The cost of such minor downtimes can easily add up. Frequent downtimes increase that likelihood that a larger number of users are impacted by the downtime. In addition, the likelihood of the same user being impacted repeatedly across outages also increases . Such frequent downtimes can erode trust in the service. Even if an immediate abandonment of the service does not occur, the impact of repeated downtimes can be felt at renewal time. Either the customer does not expand the size of the engagement and could even decide to not renew their engagement. SaaS businesses that depend on monthly recurring revenue or annual recurring revenue are extremely susceptible to the impact of frequent, minor downtimes.

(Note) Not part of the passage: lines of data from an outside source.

Definition reads (s : stream) (ls : list label) : list (list byte) :=
  omap (fun l => match l with LRead s' data _ => if stream_eqb s s' && negb (bool_decide (data = [])) then Some data else None | _ => None end) ls.

(** Everything between the streams and the pump, in order. *)
Definition in_hand (pc : watch_pc) : list Event := match pc with WatchSend ev => [ev] | _ => [] end.

Definition flow (w : world) : list Event :=
  c_received w ++ ch_buf (w_events (wd_watch w)) ++ in_hand (w_pc (wd_watch w)) ++ ch_buf (t_events (w_transport (wd_watch w))).

Inductive interleaving {A} : list A -> list A -> list A -> Prop :=
  | int_nil : interleaving [] [] []
  | int_left x l1 l2 l : interleaving l1 l2 l -> interleaving (l1 ++ [x]) l2 (l ++ [x])
  | int_right x l1 l2 l : interleaving l1 l2 l -> interleaving l1 (l2 ++ [x]) (l ++ [x]).

(** Close got past its guard. *)
Definition locally_closed (t : transport) : Prop := t_closer t <> CloserIdle.

Definition pipe_ok (loc : Prop) (pc : pipe_pc) (sent read : list (list byte)) : Prop :=
  match pc with
  | PipeSend data _ => sent ++ [data] = read
  | PipeEmit data _ => loc /\ sent `prefix_of` read \/ sent ++ [data] = read
  | _ => loc /\ sent `prefix_of` read \/ sent = read
  end.

(** What the waiter has put on the channel, and what it relies on. *)
Definition waiter_ok (t : transport) (term : list Event) : Prop :=
  let both := t_out t = PipeDone /\ t_err t = PipeDone in
  let over := (locally_closed t -> term = []) /\ (~ locally_closed t -> exists werr, term = [ending werr]) in
  match t_waiter t with
  | WaitPipes => term = [] /\ ch_closed (t_events t) = false /\ (t_closed t = true <-> locally_closed t)
  | WaitSend ev => term = [] /\ ch_closed (t_events t) = false /\ both /\ t_closed t = true /\ ~ locally_closed t /\ exists werr, ev = ending werr
  | WaitClose => over /\ ch_closed (t_events t) = false /\ both /\ t_closed t = true
  | WaitClient | WaitDone => over /\ ch_closed (t_events t) = true /\ both /\ t_closed t = true
  end.

Definition watch_ok (w : world) : Prop :=
  match w_pc (wd_watch w) with
  | WatchRecv | WatchSend _ => ch_closed (w_events (wd_watch w)) = false /\ w_ended (wd_watch w) = 0%nat
  | WatchClose => ch_closed (w_events (wd_watch w)) = false /\ w_ended (wd_watch w) = 0%nat /\
      t_events (w_transport (wd_watch w)) = mkChan [] true
  | WatchOnEnd => ch_closed (w_events (wd_watch w)) = true /\ w_ended (wd_watch w) = 0%nat /\ t_events (w_transport (wd_watch w)) = mkChan [] true
  | WatchDone => ch_closed (w_events (wd_watch w)) = true /\ w_ended (wd_watch w) = 1%nat /\ t_events (w_transport (wd_watch w)) = mkChan [] true
  end.

Definition consumer_ok (w : world) : Prop :=
  if c_done w then (exists ev, last (c_received w) = Some ev /\ terminal_event ev = true) \/ w_events (wd_watch w) = mkChan [] true
  else Forall (fun ev => terminal_event ev = false) (c_received w).

Definition stream_inv (ls : list label) (w : world) : Prop :=
  let t := w_transport (wd_watch w) in
  exists out err data term,
    flow w = map EvData data ++ term /\ interleaving out err data /\
    pipe_ok (locally_closed t) (t_out t) out (reads Stdout ls) /\ pipe_ok (locally_closed t) (t_err t) err (reads Stderr ls) /\
    waiter_ok t term /\ watch_ok w /\ consumer_ok w.

(** ** Preservation *)

Lemma reads_snoc s ls l : reads s (ls ++ [l]) = reads s ls ++ reads s [l].
Proof. unfold reads. apply omap_app. Qed.

Lemma reads_one s s' data eof : reads s [LRead s' data eof] = if stream_eqb s s' && negb (bool_decide (data = [])) then [data] else [].
Proof. unfold reads. cbn. by destruct (stream_eqb s s' && _). Qed.

Lemma obind_Ok {A B} (o : outcome A) (f : A -> outcome B) b : obind o f = Ok b -> exists a, o = Ok a /\ f a = Ok b.
Proof. destruct o; cbn; try done. eauto. Qed.

Lemma send_Ok cap c ev c' : send cap c ev = Ok c' -> ch_closed c = false /\ (length (ch_buf c) < cap)%nat /\ c' = mkChan (ch_buf c ++ [ev]) false.
Proof. unfold send. destruct (ch_closed c); [done|]. destruct (decide _); [|done]. intros [= <-]. done. Qed.

Lemma receive_Ok c ev c' : receive c = Ok (ev, c') ->
  (exists e, ev = Some e /\ ch_buf c = e :: ch_buf c' /\ ch_closed c' = ch_closed c) \/ (ev = None /\ c' = c /\ c = mkChan [] true).
Proof.
  unfold receive. destruct c as [[|e buf] cl]; cbn; [destruct cl; [|done]|]; intros [= <- <-]; [by right|left]. eauto.
Qed.

Lemma close_Ok c c' : close_chan c = Ok c' -> ch_closed c = false /\ c' = mkChan (ch_buf c) true.
Proof. unfold close_chan. destruct (ch_closed c); [done|]. intros [= <-]. done. Qed.

Ltac outcomes :=
  repeat match goal with
    | H : obind _ _ = Ok _ |- _ => apply obind_Ok in H as (? & ? & ?)
    | H : send _ _ _ = Ok _ |- _ => apply send_Ok in H as (? & ? & ->)
    | H : close_chan _ = Ok _ |- _ => apply close_Ok in H as [? ->]
    | H : Ok _ = Ok _ |- _ => injection H as <-
    | H : Ok _ = Ok _ |- _ => injection H as H
    | H : Blocked = Ok _ |- _ => discriminate
    | H : Panic = Ok _ |- _ => discriminate
    end.

Lemma stream_inv0 : stream_inv [] world0.
Proof.
  exists [], [], [], []. split_and!; cbn; try done; try (by right); try constructor.
Qed.

Lemma pipe_ok_next loc eof sent read : (loc /\ sent `prefix_of` read \/ sent = read) -> pipe_ok loc (pipe_next eof) sent read.
Proof. by destruct eof. Qed.

(** One read of a stream. *)
Lemma pipe_ok_read loc sent read data eof : pipe_ok loc PipeRead sent read ->
  pipe_ok loc (match data with [] => pipe_next eof | _ => PipeEmit data eof end) sent
    (read ++ (if negb (bool_decide (data = [])) then [data] else [])).
Proof.
  intros H. destruct data as [|b data].
  - rewrite bool_decide_eq_true_2, app_nil_r by done. by apply pipe_ok_next.
  - rewrite bool_decide_eq_false_2 by done. cbn [negb pipe_ok]. destruct H as [[Hl Hp]| ->]; [left|by right]. split; [done|]. by apply prefix_app_r.
Qed.

Lemma pipe_ok_emit t read sent data eof : (t_closed t = true <-> locally_closed t) -> pipe_ok (locally_closed t) (PipeEmit data eof) sent read ->
  pipe_ok (locally_closed t) (if t_closed t then pipe_next eof else PipeSend data eof) sent read.
Proof.
  intros Hc H. destruct (t_closed t) eqn:E.
  - apply pipe_ok_next. destruct H as [H| <-]; [by left|]. left. split; [by apply Hc|]. by apply prefix_app_r.
  - destruct H as [[Hl _]|H]; [by apply Hc in Hl|done].
Qed.

(** While a stream is open the flag says whether Close was called. *)
Lemma waiter_open t term s : waiter_ok t term -> pipe_of t s <> PipeDone ->
  t_waiter t = WaitPipes /\ term = [] /\ ch_closed (t_events t) = false /\ (t_closed t = true <-> locally_closed t).
Proof.
  unfold waiter_ok. intros H Hs. assert (~ (t_out t = PipeDone /\ t_err t = PipeDone)) as Hn by (intros [? ?]; by destruct s).
  destruct (t_waiter t); naive_solver.
Qed.

(** The waiter's view does not change with the streams' while one is open. *)
Lemma waiter_ok_pipe t term t' : t_waiter t = WaitPipes -> waiter_ok t term -> t_waiter t' = WaitPipes -> t_closed t' = t_closed t ->
  t_closer t' = t_closer t -> ch_closed (t_events t') = ch_closed (t_events t) -> waiter_ok t' term.
Proof. unfold waiter_ok, locally_closed. intros -> H -> -> -> ->. done. Qed.

(** The transport's own steps leave the watcher's view alone. *)
Lemma watch_ok_transport w t' : watch_ok w ->
  (t_events t' = t_events (w_transport (wd_watch w)) \/ ch_closed (t_events (w_transport (wd_watch w))) = false) -> watch_ok (with_transport w t').
Proof.
  unfold watch_ok. destruct w as [[t we pc n] rec dn]. cbn. intros H [->|Hc]; [done|]. destruct pc; cbn in *; try done;
    destruct H as (_ & _ & He); rewrite He in Hc; done.
Qed.

Lemma stream_inv_pipe ls w l t' : stream_inv ls w -> pipe_step (w_transport (wd_watch w)) l = Ok t' -> stream_inv (ls ++ [l]) (with_transport w t').
Proof.
  destruct w as [[t we pc n] rec dn]. unfold stream_inv, flow. cbn [wd_watch w_transport w_events w_pc w_ended c_received c_done with_transport].
  intros (out & err & data & term & Hf & Hi & Ho & He & Hw & Hwt & Hc) E.
  destruct l as [s d eof|s|s| | | | | | | | | | | | ]; try discriminate; cbn in E.
  - destruct (pipe_of t s) eqn:Ep; try discriminate. outcomes. destruct (waiter_open _ _ s Hw) as (Hwp & -> & _); [by rewrite Ep|].
    exists out, err, data, []. split_and!; [by destruct s|done| | | |by destruct s|done].
    + rewrite reads_snoc, reads_one. destruct s; cbn [stream_eqb andb]; [|by rewrite app_nil_r]. cbn in Ep. rewrite Ep in Ho. by apply (pipe_ok_read _ _ _ d eof) in Ho.
    + rewrite reads_snoc, reads_one. destruct s; cbn [stream_eqb andb]; [by rewrite app_nil_r|]. cbn in Ep. rewrite Ep in He. by apply (pipe_ok_read _ _ _ d eof) in He.
    + eapply waiter_ok_pipe; [exact Hwp|exact Hw|..]; destruct s; (exact Hwp || done).
  - destruct (pipe_of t s) eqn:Ep; try discriminate. outcomes. destruct (waiter_open _ _ s Hw) as (Hwp & -> & _ & Hcl); [by rewrite Ep|].
    exists out, err, data, []. rewrite !reads_snoc, !(app_nil_r (reads _ _)). split_and!; [by destruct s|done| | | |by destruct s|done].
    + destruct s; [|done]. cbn in Ep. rewrite Ep in Ho. by apply pipe_ok_emit in Ho.
    + destruct s; [done|]. cbn in Ep. rewrite Ep in He. by apply pipe_ok_emit in He.
    + eapply waiter_ok_pipe; [exact Hwp|exact Hw|..]; destruct s; (exact Hwp || done).
  - destruct (pipe_of t s) as [|d eof|d eof|] eqn:Ep; try discriminate. outcomes. destruct (waiter_open _ _ s Hw) as (Hwp & -> & Hch & Hcl); [by rewrite Ep|].
    rewrite !reads_snoc, !(app_nil_r (reads _ _)).
    exists (match s with Stdout => out ++ [d] | Stderr => out end), (match s with Stdout => err | Stderr => err ++ [d] end), (data ++ [d]), [].
    rewrite app_nil_r in Hf.
    split_and!; [|destruct s; by constructor| | | |apply (watch_ok_transport _ _ Hwt); by right|done].
    + rewrite app_nil_r, map_app, <- Hf. destruct s; cbn; by rewrite <- !app_assoc.
    + destruct s; [|done]. cbn in Ep. rewrite Ep in Ho. cbn in Ho. apply pipe_ok_next. by right.
    + destruct s; [done|]. cbn in Ep. rewrite Ep in He. cbn in He. apply pipe_ok_next. by right.
    + eapply waiter_ok_pipe; [exact Hwp|exact Hw|..]; destruct s; (exact Hwp || by symmetry).
Qed.

Ltac open_world w :=
  destruct w as [[t we pc n] rec dn]; unfold stream_inv, flow; cbn [wd_watch w_transport w_events w_pc w_ended c_received c_done with_transport];
  intros (out & err & data & term & Hf & Hi & Ho & He & Hw & Hwt & Hc) E; rewrite ?reads_snoc, ?(app_nil_r (reads _ _)).

Lemma stream_inv_waiter ls w l t' : stream_inv ls w -> waiter_step (w_transport (wd_watch w)) l = Ok t' ->
  reads Stdout [l] = [] -> reads Stderr [l] = [] -> stream_inv (ls ++ [l]) (with_transport w t').
Proof.
  intros H E HrO HrE. revert H E. open_world w. rewrite HrO, HrE, !(app_nil_r (reads _ _)). unfold waiter_step in E. unfold waiter_ok in Hw.
  destruct l as [| | |werr| | | | | | | | | | | ]; try discriminate; destruct (t_waiter t) as [|ev| | |] eqn:Ew; try discriminate; outcomes.
  - destruct (t_out t) eqn:Epo; try discriminate. destruct (t_err t) eqn:Epe; try discriminate. outcomes. destruct Hw as (-> & Hch & Hcl).
    exists out, err, data, []. split_and!; try done.
    unfold waiter_ok. cbn. destruct (t_closed t).
    + split_and!; try done. intros Hn. exfalso. apply Hn. by apply Hcl.
    + split_and!; try done; [|by exists werr]. intros Hl. by apply Hcl in Hl.
  - destruct Hw as (-> & Hch & Hb & Hcl & Hn & Hev). exists out, err, data, [ev]. split_and!; try done.
    + rewrite app_nil_r in Hf. rewrite <- Hf. cbn. by rewrite <- !app_assoc.
    + unfold waiter_ok. cbn. split_and!; try done; [|apply Hb|apply Hb]. destruct Hev as [werr ->]. intros _. by exists werr.
    + apply (watch_ok_transport _ _ Hwt). by right.
  - destruct Hw as (Hov & Hch & Hb & Hcl). exists out, err, data, term. split_and!; try done.
    apply (watch_ok_transport _ _ Hwt). by right.
  - exists out, err, data, term. by split_and!.
Qed.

Key capabilities for developing resiliency

Enterprises looking to develop a resiliency against both major and minor downtime events should focus on developing and maintaining the following capabilities.

1. Continuous backups

All key systems that serve traffic should be continuously backed up. In addition to being designed in a RESTful manner, the data generated, updated and maintained by these services should be continuously backed up to a local, centralized or cloud-based disaster recovery system. Backups should be as frequent as possible while not impacting the service quality and performance of the system. At the same time, backups should be both incremental and snapshot-based to offer flexibility and ability to recover from any time or size of downtimes. In addition, backups should also be multi-level to ensure that the backup system is not impacted by the same outage that is impacting the primary system.

2. Continuous monitoring

All key systems that serve traffic should also be continuously monitored. This is critical to ensure that outages are detected as soon as possible and disaster recovery is put in motion immediately. Similar to backup, monitoring needs to be implemented on a system that is not impacted by the same outage that has hit the primary service. In parallel, customer feedback systems also need to be monitored for service outage reports. As soon as reports begin arriving or the monitoring systems alerts to an outage, the outage should be confirmed and the disaster recovery should be put in motion.

3. Failover

Once a disaster has been detected, reporting and confirmed, a failover process should be initiated that can spin up new servers with the ability to continue servicing any traffic. This is done by ensuring that the servers take on the roles of the servers impacted by the downtime.

The failover servers should be configured to access the backups that contain the state and information required to serve the traffic.

4. Failback

When the downtime is over and the underlying issues in the primary service environment have been diagnosed, fixed and confirmed fixed, a failback process should revert all services to the primary environment. Once the failback has been confirmed successful, failback servers can be reclaimed and destroyed.

Conclusion

In a recent survey, it was reported that only 37 percent of the respondents met their service availability goals. It was also reported that 71 percent of respondents had experienced a downtime event in the last 12 months with 41 percent reporting having experienced a downtime event in the last 3 months. This shows that downtimes are not only frequent but also expected and thus require careful planning and design to not only mitigate but ensure speedy recovery and restoration of service. Enterprises have several options at their disposal and should carefully evaluate and choose the solution that best fits their needs and guarantee the agility required to detect and recover from unexpected downtimes.